Depression is considered one of the most serious disorders in today's society, with a lifetime prevalence as high as 16.2% in the US adult population. The introduction of the first pharmacological antidepressant medications in the 1950s, and subsequent development of drugs with lower side-effect profiles has greatly improved the therapeutic outlook for depressed patients. Notably, all the antidepressant drugs now in use modulate monoamine neurotransmission and take six to eight weeks to exert their effects. Still, treatment-resistant depression, which typically refers to inadequate response to at least one antidepressant trial of adequate dose and duration, affects up to 50-60% of patients. Therefore, it will be necessary to test and develop antidepressants with conceptually novel mechanisms of actions and a more rapid therapeutic response. The focus of this application is on pre-clinical studies to assess the antidepressant potential of a novel class of therapeutic drugs, historic deacetylase inhibitors (HDACi).
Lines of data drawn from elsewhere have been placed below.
(* ===== verification/Senders.v ===== *)
(** * Composition of senders

    Models the lazy senders of caravan/core/sender: [then], [letValue], [whenAll], [sequence], [continuesOn],
    [startsOn] and [on], with the schedulers [InlineScheduler] and [RunLoopScheduler] and the query
    [getScheduler].  A sender is the tree of the calls that built it; connecting and starting it is
    a machine whose threads call [start()] and [set_value()], whose run loops hold posted tasks and whose
    native operations complete at any time on any thread.  Functions of the user act on a shared state and
    are logged with their thread. *)
From Stdlib Require Import ZArith Lia.
From stdpp Require Import base list numbers option relations.
From S2P Require Import Prelude Transition.

(** [InlineScheduler], and [RunLoopScheduler] with its loop. *)
Inductive scheduler : Type := InlineScheduler | RunLoopScheduler (m_loop : nat).

Section senders.
Context {V W : Type}.

(** A native sender is known by its index, a callable by its name; a callable that [letValue] has called
    makes its successor from what it returns. *)
#[warnings="-register-all"]
Inductive sender : Type :=
  | NativeSender (operation : nat)
  | ThenSender (m_sender : sender) (m_function : nat)
  | LetValueSender (m_sender : sender) (m_factory : nat) (successor : list V -> sender)
  | WhenAllSender (m_senders : list sender)
  | ContinuesOnSender (m_sender : sender) (m_scheduler : scheduler)
  | StartsOnSender (m_scheduler : scheduler) (m_sender : sender)
  | OnSender (m_scheduler : scheduler) (m_sender : sender).
(* ===== verification/FrameSlots.v ===== *)
(** * Particle slots of the frames of a supercell

    What the kernels of pmacc/particles/ParticlesBase.kernel share: reading and writing a particle slot through
    a frame pointer, the counters the threads of a block advance atomically to number slots, and the
    copies of particles between slots.  The threads take their increments in any order, which is a permutation of
    the slots of a frame. *)
From Stdlib Require Import ZArith Lia.
From stdpp Require Import base sets list numbers gmap.
From S2P Require Import Prelude Scalar Topology FrameList ParticlesBox.

Local Open Scope Z_scope.

(** [INV_LOC_IDX] of frame_types.hpp. *)
Definition INV_LOC_IDX : Z := 65535.

(** ** Atomic counters

    [number_slots]: every slot with [P] takes the next value of the counter as its number.  [collect_slots]: it
    stores its index in a shared array at that position. *)
Fixpoint number_slots (P : nat -> bool) (order : list nat) (counter : Z) (numbers : list Z) : Z * list Z :=
  match order with
  | [] => (counter, numbers)
  | idx :: order =>
      if P idx then number_slots P order (counter + 1) (<[idx := counter]> numbers) else number_slots P order counter numbers
  end.

Fixpoint collect_slots (P : nat -> bool) (order : list nat) (counter : Z) (indices : list nat) : Z * list nat :=
  match order with
  | [] => (counter, indices)
  | idx :: order =>
      if P idx then collect_slots P order (counter + 1) (<[Z.to_nat counter := idx]> indices) else collect_slots P order counter indices
  end.

(** The increments alone. *)
Fixpoint count_slots (P : nat -> bool) (order : list nat) (counter : Z) : Z :=
  match order with
  | [] => counter
  | idx :: order => count_slots P order (if P idx then counter + 1 else counter)
  end.

(** The slots with [P] in the order of their increments. *)
Definition taken (P : nat -> bool) (order : list nat) : list nat := List.filter P order.

Lemma taken_cons P i order : taken P (i :: order) = if P i then i :: taken P order else taken P order.
Proof. done. Qed.

Lemma elem_of_taken P order i : i ∈ taken P order <-> P i = true /\ i ∈ order.
Proof. unfold taken. rewrite !list_elem_of_In, filter_In. tauto. Qed.

Lemma NoDup_taken P order : NoDup order -> NoDup (taken P order).
Proof. rewrite !NoDup_ListNoDup. apply List.NoDup_filter. Qed.

Lemma taken_perm P o o' : o ≡ₚ o' -> taken P o ≡ₚ taken P o'.
Proof.
  induction 1 as [|x o o' Hp IH|x y o|o1 o2 o3 H1 IH1 H2 IH2]; [done|..].
  - rewrite !taken_cons. destruct (P x); [by constructor|done].
  - rewrite !taken_cons. destruct (P x), (P y); try done. constructor.
  - by etrans.
Qed.

Lemma count_slots_spec P order n : count_slots P order n = n + Z.of_nat (length (taken P order)).
Proof.
  revert n. induction order as [|i order IH]; intros n; cbn [count_slots]; [cbn; lia|]. rewrite IH, taken_cons. destruct (P i); cbn; lia.
Qed.
(** Gaps of the first frame are filled, and particles of the last are used up, as far as the other has any. *)
Lemma fill_phase h ps F L ff lf o0 o1 o2 shared : frames_ok frameSize h ps -> F ∈ ps -> L ∈ ps -> F <> L ->
  h !! F = Some ff -> h !! L = Some lf -> Z.of_nat frameSize <= INV_LOC_IDX ->
  slots_order o0 -> slots_order o1 -> slots_order o2 -> length shared = frameSize ->
  let G := taken (mask_is 0 ff) o0 in
  let Q := taken (mask_is 1 lf) o1 in
  exists ctx arr h', number_slots (mask_is 0 ff) o0 0 (replicate frameSize INV_LOC_IDX) = (Z.of_nat (length G), ctx) /\
    collect_slots (mask_is 1 lf) o1 0 shared = (Z.of_nat (length Q), arr) /\
    fill_first ctx (Z.of_nat (length Q)) arr F L o2 h = Some h' /\
    frames_ok frameSize h' ps /\ same_links h h' /\ live_frames h' ps ≡ₚ live_frames h ps /\
    (forall q, q <> F -> q <> L -> h' !! q = h !! q) /\
    ((length G <= length Q)%nat -> full frameSize h' F) /\
    ((length Q <= length G)%nat -> forall i, (i < frameSize)%nat -> live h' (L, i) = false).
Proof.
  intros Hok HF HL Hne Hff Hlf H16 H0 H1 H2 Hsh G Q.
  assert (HGnd : NoDup G) by (apply NoDup_taken, (slots_order_NoDup _ H0)).
  assert (HQnd : NoDup Q) by (apply NoDup_taken, (slots_order_NoDup _ H1)).
  assert (HQlen : (length Q <= frameSize)%nat).
  { unfold Q, taken. rewrite List.filter_length_le. unfold slots_order in H1. by rewrite H1, length_seq. }
  pose proof (number_slots_spec (mask_is 0 ff) o0 0 (replicate frameSize INV_LOC_IDX) (slots_order_NoDup _ H0)) as Hnum.
  rewrite length_replicate in Hnum. specialize (Hnum ltac:(apply list.Forall_forall; intros i Hi; by apply (slots_order_in _ _ H0))).
  destruct (number_slots _ _ _ _) as [numGaps ctx]. destruct Hnum as (-> & Hcl & Hck & Hci).
  pose proof (collect_slots_spec (mask_is 1 lf) o1 0 shared ltac:(lia)) as Hcol. specialize (Hcol ltac:(fold Q; rewrite Hsh; lia)).
  destruct (collect_slots _ _ _ _) as [numParticles arr]. destruct Hcol as (-> & _ & Harr & _).
  fold G in Hck, Hci |- *. fold Q in Harr |- *.
  assert (HGin : forall i, i ∈ G -> (i < frameSize)%nat /\ live h (F, i) = false).
  { intros i [Hm Hi]%elem_of_taken. apply (slots_order_in _ _ H0) in Hi. split; [done|]. destruct (proj2 Hok F HF) as (f & Hf & Hl & _).
    assert (f = ff) as -> by congruence. rewrite (live_mask ff h F i) by (done || lia). by rewrite Hm. }
  assert (HQin : forall j, j ∈ Q -> live h (L, j) = true).
  { intros j [Hm _]%elem_of_taken. by rewrite (live_mask_1 frameSize h ps L lf j). }
  assert (Hctx : forall k i, G !! k = Some i -> ctx !! i = Some (Z.of_nat k)) by (intros k i Hk; by rewrite (Hck k i Hk)).
  assert (Hinv : forall i, i ∉ G -> (i < frameSize)%nat -> ctx !! i = Some INV_LOC_IDX) by (intros i Hi Hlt; rewrite Hci by done; by apply lookup_replicate_2).
  assert (HGlt : forall i, i ∈ G -> (i < frameSize)%nat) by (intros i Hi; by apply HGin).
  set (n := Z.of_nat (length Q)). assert (Hn16 : n <= INV_LOC_IDX) by (unfold n; lia).
  pose proof (elem_of_first_moves ctx n arr G Q F L o2 eq_refl Hn16 H2 Hctx Hinv Harr HGlt) as Hel.
  destruct (first_moves_distinct ctx n arr G Q F L o2 HGnd HQnd eq_refl Hn16 H2 Hctx Hinv Harr HGlt) as [Hd1 Hd2].
  destruct (run_moves_spec zero_one frameSize ps (first_moves ctx n arr F L o2) h (or_introl eq_refl) (or_intror eq_refl) Hok Hd1 Hd2) as (h' & Hrun & Hok' & Hli & Hpe & Hlv & Hoth).
  { intros s d (k & i & j & Hi & Hj & -> & ->)%Hel. cbn. apply list_elem_of_lookup_2, HGin in Hi as [Hi1 Hi2]. apply list_elem_of_lookup_2, HQin in Hj. by split_and!. }
  exists ctx, arr, h'. split_and!; [done|done| |done|done|done| | |].
  - rewrite fill_first_moves; [done|]. apply (first_moves_defined ctx n arr G Q o2); done.
  - intros q HqF HqL. apply Hoth. intros s d (k & i & j & _ & _ & -> & ->)%Hel. done.
  - intros Hle i Hi. rewrite Hlv. destruct (decide (i ∈ G)) as [[k Hk]%list_elem_of_lookup_1|Hni].
    + rewrite decide_True; [done|]. pose proof (lookup_lt_Some _ _ _ Hk). destruct (lookup_lt_is_Some_2 Q k) as [j Hj]; [lia|].
      apply list_elem_of_fmap. exists ((L, j), (F, i)). split; [done|]. apply Hel. by exists k, i, j.
    + destruct (decide _); [done|]. rewrite decide_False.
      * destruct (proj2 Hok F HF) as (f & Hf & Hl & _). assert (f = ff) as -> by congruence. rewrite (live_mask ff h F i) by (done || lia).
        apply negb_true_iff. destruct (mask_is 0 ff i) eqn:Em; [|done]. exfalso. apply Hni, elem_of_taken. split; [done|]. by apply (slots_order_in _ _ H0).
      * intros ([s d] & E & (k & i' & j & _ & _ & -> & ->)%Hel)%list_elem_of_fmap. cbn in E. congruence.
  - intros Hle i Hi. rewrite Hlv. rewrite decide_False.
    + destruct (decide (i ∈ Q)) as [[k Hk]%list_elem_of_lookup_1|Hni].
      * rewrite decide_True; [done|]. pose proof (lookup_lt_Some _ _ _ Hk). destruct (lookup_lt_is_Some_2 G k) as [g Hg]; [lia|].
        apply list_elem_of_fmap. exists ((L, i), (F, g)). split; [done|]. apply Hel. by exists k, g, i.
      * destruct (decide _); [done|]. rewrite (live_mask_1 frameSize h ps L lf i) by done. destruct (mask_is 1 lf i) eqn:Em; [|done].
        exfalso. apply Hni, elem_of_taken. split; [done|]. by apply (slots_order_in _ _ H1).
    + intros ([s d] & E & (k & i' & j & _ & _ & -> & ->)%Hel)%list_elem_of_fmap. cbn in E. congruence.
Qed.
(** * navAIgator: the RPA Challenge runner

    A shallow embedding of [src/agent/rpa_challenge/rpa_challenge_agent.py]:
    the artifact locator, the memoized spreadsheet parse, the two
    supervised agent invocations and the run coordinator
    [RPAChallengeRunner.run_automation], followed by the properties of
    the orchestration that the specification states.

    External collaborators (the HTTP endpoint, the browser agent, the
    event loop, the done-callback, the browser) are an environment [Env]
    that answers each call; the downloads directory, the process-wide
    parse cache, the logs directory and the sequence of observable calls
    are the [World].

    The handlers of the web tab,
    [src/webui/components/rpa_challenge_tab.py], which create a runner,
    run it and render its record, are embedded on top of the runner in
    [Tab], with the runner objects in a store that the manager and the
    handlers share. *)

From Stdlib Require Import String Ascii List Bool NArith Arith Lia.
Import ListNotations.
Open Scope string_scope.
Open Scope list_scope.

(** ** Spreadsheet data *)

(** One row of [DataFrame.to_dict('records')]: column name to value. *)
Definition Row := list (string * string).
Definition RecordSet := list Row.

(** ** The downloads directory *)

Module Fs.

(** A regular file of [DOWNLOADS_DIR].  [f_rows] is what
    [pd.read_excel] makes of its content ([None]: it raises);
    [f_locked] says that [os.remove] raises on it. *)
Record File := mkFile {
  f_name : string;
  f_size : N;
  f_rows : option RecordSet;
  f_ctime : N;
  f_locked : bool
}.

(** The directory listing, in the order [glob] reports it. *)
Definition FS := list File.

Definition DOWNLOADS_DIR : string := "tmp/rpa_challenge/downloads".
Definition LOGS_DIR : string := "tmp/rpa_challenge/logs".
Definition RECORDINGS_DIR : string := "tmp/rpa_challenge/recordings".
Definition SCRIPT_DIR : string := "tmp/rpa_challenge/playwright_scripts".

(** [str(DOWNLOADS_DIR / name)] *)
Definition downloads_path (name : string) : string :=
  (DOWNLOADS_DIR ++ "/" ++ name)%string.

Definition direct_name : string := "challenge_direct.xlsx".
Definition direct_file : string := downloads_path direct_name.

Definition lookup (path : string) (fs : FS) : option File :=
  find (fun f => String.eqb (downloads_path (f_name f)) path) fs.

Definition exists_ (path : string) (fs : FS) : bool :=
  match lookup path fs with Some _ => true | None => false end.

(** [os.path.getsize], [os.path.getctime]: [None] stands for the
    [OSError] of a missing file. *)
Definition getsize (path : string) (fs : FS) : option N :=
  option_map f_size (lookup path fs).

Definition getctime (path : string) (fs : FS) : option N :=
  option_map f_ctime (lookup path fs).

(** [pd.read_excel(path)]: [None] when it raises (missing file or
    content that is not a workbook). *)
Definition read_excel (path : string) (fs : FS) : option RecordSet :=
  match lookup path fs with
  | Some f => f_rows f
  | None => None
  end.

Definition delete (path : string) (fs : FS) : FS :=
  filter (fun f => negb (String.eqb (downloads_path (f_name f)) path)) fs.

(** [os.remove(path)]: [None] when it raises. *)
Definition remove (path : string) (fs : FS) : option FS :=
  match lookup path fs with
  | Some f => if f_locked f then None else Some (delete path fs)
  | None => None
  end.

(** A file created or overwritten under its name. *)
Fixpoint write (f : File) (fs : FS) : FS :=
  match fs with
  | [] => [f]
  | g :: rest =>
      if String.eqb (f_name g) (f_name f) then f :: rest
      else g :: write f rest
  end.

Definition write_all (files : list File) (fs : FS) : FS :=
  fold_left (fun acc f => write f acc) files fs.

(** *** [glob.glob(str(DOWNLOADS_DIR / '*challenge*.xlsx'))] *)

Fixpoint contains (sub s : string) : bool :=
  String.prefix sub s ||
  match s with
  | EmptyString => false
  | String _ s' => contains sub s'
  end.

Definition ends_with (suffix s : string) : bool :=
  let n := String.length s in
  let k := String.length suffix in
  (k <=? n)%nat && String.eqb (String.substring (n - k) k s) suffix.

(** [fnmatch(name, '*challenge*.xlsx')] on a POSIX host. *)
Definition fnmatch_challenge (name : string) : bool :=
  ends_with ".xlsx" name &&
  contains "challenge"
    (String.substring 0 (String.length name - 5) name).

(** [glob] never lets a leading [*] match a dot file. *)
Definition ishidden (name : string) : bool := String.prefix "." name.

Definition glob_match (name : string) : bool :=
  negb (ishidden name) && fnmatch_challenge name.

Definition glob_challenge (fs : FS) : list string :=
  map (fun f => downloads_path (f_name f))
      (filter (fun f => glob_match (f_name f)) fs).

End Fs.

Import Fs.

(** ** Exceptions, logging and the observable calls *)

(** The Python exceptions the module meets.  [CancelledError] derives
    from [BaseException] only; the three others derive from [Exception]. *)
Inductive exn :=
| TimeoutError
| ValueError (msg : string)
| Exception (msg : string)
| CancelledError.

Definition is_Exception (e : exn) : bool :=
  match e with
  | CancelledError => false
  | _ => true
  end.

Definition is_TimeoutError (e : exn) : bool :=
  match e with
  | TimeoutError => true
  | _ => false
  end.

(** [str(e)] *)
Definition str (e : exn) : string :=
  match e with
  | TimeoutError => ""
  | ValueError msg => msg
  | Exception msg => msg
  | CancelledError => ""
  end.

(** The task each [BrowserUseAgent] is built with. *)
Inductive AgentTask :=
| OpenSiteOnly
| DownloadExcel
| FillForm (excel_data : RecordSet).

(** The [logger.warning] and [logger.error] sites of the module
    ([logger.info] lines are left out). *)
Inductive LogSite :=
| ErrReadExcel
| ErrDirectFile
| WarnZeroSize (path : string)
| ErrInvalidFile (path : string)
| ErrInitBrowser (e : exn)
| ErrCloseResources (e : exn)
| WarnDirectEmpty
| ErrValidateExcel (e : exn)
| ErrDirectDownload (e : exn)
| WarnDownloadTimeout
| WarnProcessTimeout
| WarnPollZeroSize (path : string)
| WarnPollInvalid (attempt : nat)
| ErrRun (message : string).

Inductive Event :=
| EvUrlopen
| EvReadExcel (path : string)
| EvRemove (path : string)
| EvLocate
| EvAgentRun (task : AgentTask) (max_steps timeout : nat)
| EvSleep (seconds : nat)
| EvWriteSummary (path : string)
| EvDoneCallback (success : bool)
| EvCloseContext
| EvCloseBrowser
| EvLog (site : LogSite).

(** ** The artifact locator *)

Module Locator.

(** [try: os.remove(path) except: pass] *)
Definition try_remove (path : string) (fs : FS) : FS :=
  match remove path fs with
  | Some fs' => fs'
  | None => fs
  end.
Our central goals are to 1) find out if HDACi's that cross the blood-brain barrier alter test performance in rodent models for anxiety, behavioral despair and learned helplessness and 2) to study HDACi-induced chromatin-remodeling, including histone acetylation, at proximal promoter sequences of genes that are involved in neurotrophin and/or angiogenic-endothelial signaling pathways. The behavioral experiments (Aim #1) are guided by preliminary data demonstrating that mice treated for 14-16 days with the HDACi, sodium butyrate, show lower levels of behavioral despair, in comparison to controls. The chromatin studies (Aim #2) will rely on immunoprecipitation of hippocampal extracts with site- and modification-specific anti-histone antibodies, in conjunction with quantitative real time PCR for proximal promoter sequences and RT-PCR for coding sequences of 10 neurotrophic and angiogenic factors that are thought to play a role in the neurobiology or treatment of depression. It is expected that these novel approaches will provide promising first insights into the antidepressant potential of HDACi's and will establish the epigenetic modification of hippocampal chromatin as an important molecular mechanism for the neurobiology of depression.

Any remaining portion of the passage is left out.